Dans le monde du travail, au sein de la famille, à l'école ou dans le cercle de la communauté, partout le mot "participation" signifie la même chose: écouter ses proches avec compréhension, respecter leur opinion, reconnaître et promouvoir leur potentiel et ouvrir la discussion leur permettant d'apporter leur contribution. Chercher des solutions communes pour les tâches et les problèmes à venir. Participer et décider en commun.
Rien de révolutionnaire, allez-vous dire. En effet, sauf que la participation est aujourd'hui aperçue comme concept, ce qui implique qu'elle est analysée, évaluée et appliquée de manière structurée. L'implication de l'enfant n'est plus laissée au hasard ni aux bonnes grâces des adultes, mais inscrite dans les droits de l'enfant. Celui qui prend le sujet de la participation au sérieux est appelé à chercher le dialogue, à sonder les intérêts et à partager son "pouvoir". Ceci demande de la volonté et du courage pour s'engager dans de nouveaux processus d'apprentissage et explique pourquoi la demande de participation peut d'abord provoquer de la résistance et de l'insécurité. Et pourtant, l'expérience avec des projets de participation révèle que les personnes directement concernées ne sont non seulement légitimées, mais aussi parfaitement compétentes à participer à des décisions concernant leur travail et à en assumer les conséquences.
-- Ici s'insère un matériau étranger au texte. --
(** The last segment completes the SDU, which is delivered. *)
Lemma recv_last e n D k :
  rx_inv e n D k -> 0 < k -> k < zlen D ->
  let m := zlen D - k in
  let p := seg_pdu n D k m in
  exists e', reception_actions (e <| rx_size ::= Z.add m |>
      <| rx_list := nr_rlc_pdu_list_add (sn_compare_rx e) (rx_list e) p |>) p = Ok e' /\
    calls (common e') = calls (common e) ++ [DeliverSdu D] /\ rx_inv e' ((n + 1) mod M) [] 0.
Proof using Hlen HW.
  intros I Hk HkD m p. pose proof I as []. pose proof W_big. pose proof (next_bound n) as Hnb.
  destruct ri_state0 as [(? & _)|(_ & Eh & st & segs & Pa)]; [lia|].
  unfold p. rewrite (partial_add e n D k m st segs) by (done || lia). fold p.
  set (e1 := e <| rx_size ::= _ |> <| rx_list := _ |>).
  pose proof (partial_snoc n D k m st segs e e1 Pa Hk ltac:(lia) ltac:(lia) eq_refl) as Pa'. fold p in Pa'.
  destruct Pa'. set (sg := segs ++ [p]) in *. unfold reception_actions, update_window, sdu_full. change (pdu_sn p) with n.
  assert (Hfull : Rx.sdu_full (rx_list e1) n = true).
  { apply (Rx.sdu_full_covered _ _ _ _ _ _ pa_holds0). intros b Hb. apply pa_cov0. lia. }
  rewrite Hfull. unfold reassemble_and_deliver.
  rewrite (Rx.reassemble_full consume _ _ _ _ _ _ (rx_size e1) pa_holds0 Hfull). mon.
  rewrite app_nil_r, pa_sum0. change (rx_size e1) with (m + rx_size e). rewrite ri_size0.
  replace (m + k - (k + m)) with 0 by lia.
  match goal with |- context [if n =? rx_next_reassembly ?x then _ else _] => set (e2 := x) end.
  change (rx_next_reassembly e2) with (rx_next_reassembly e). rewrite ri_next0, Z.eqb_refl.
  assert (Hrun : Forall (fun q => pdu_sn q = n /\ pdu_data q = None /\ pdu_size q = 0) (consume <$> sg)).
  { pose proof (Rx.h_run _ _ _ _ _ _ pa_holds0) as HR. rewrite Forall_forall in *. intros q Hq.
    apply list_elem_of_fmap in Hq as (r & -> & Hr). cbn. auto. }
  assert (Hst : stale ((n + 1) mod M) W (st ++ (consume <$> sg))) by (by apply stale_delivered).
  assert (Hd : first_not_delivered e2 n = Ok ((n + 1) mod M)).
  { apply (skip_one e2 n st (consume <$> sg)); try done; [apply ri_cfg0|lia| |by eapply stale_ne; [exact pa_stale0|rewrite key_prev; lia]|].
    - intros E. apply fmap_nil_inv in E. unfold sg in E. by apply app_eq_nil in E as [_ ?].
    - eapply stale_ne; [exact Hst|]. rewrite key_self; lia. }
  rewrite Hd. mon. set (e3 := e2 <| rx_next_reassembly := _ |>).
  assert (I3 : rx_inv e3 ((n + 1) mod M) [] 0) by (split; try done; by left).
  rewrite (timer_idle e3 _ _ _ I3). exists e3. by split_and!.
Qed.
A la longue, le partage de responsabilités et décisions résulte en plus d'efficacité et plus de satisfaction de tous les acteurs impliqués.
Dans cette édition du FORUM, vous trouverez des articles traitant des différents aspects du thème "participation", des comptes rendus sur les expériences des collaborateurs et collaboratrices SOS en relation avec le sujet de la participation et, bien sûr, les opinions de quelques enfants et adolescents.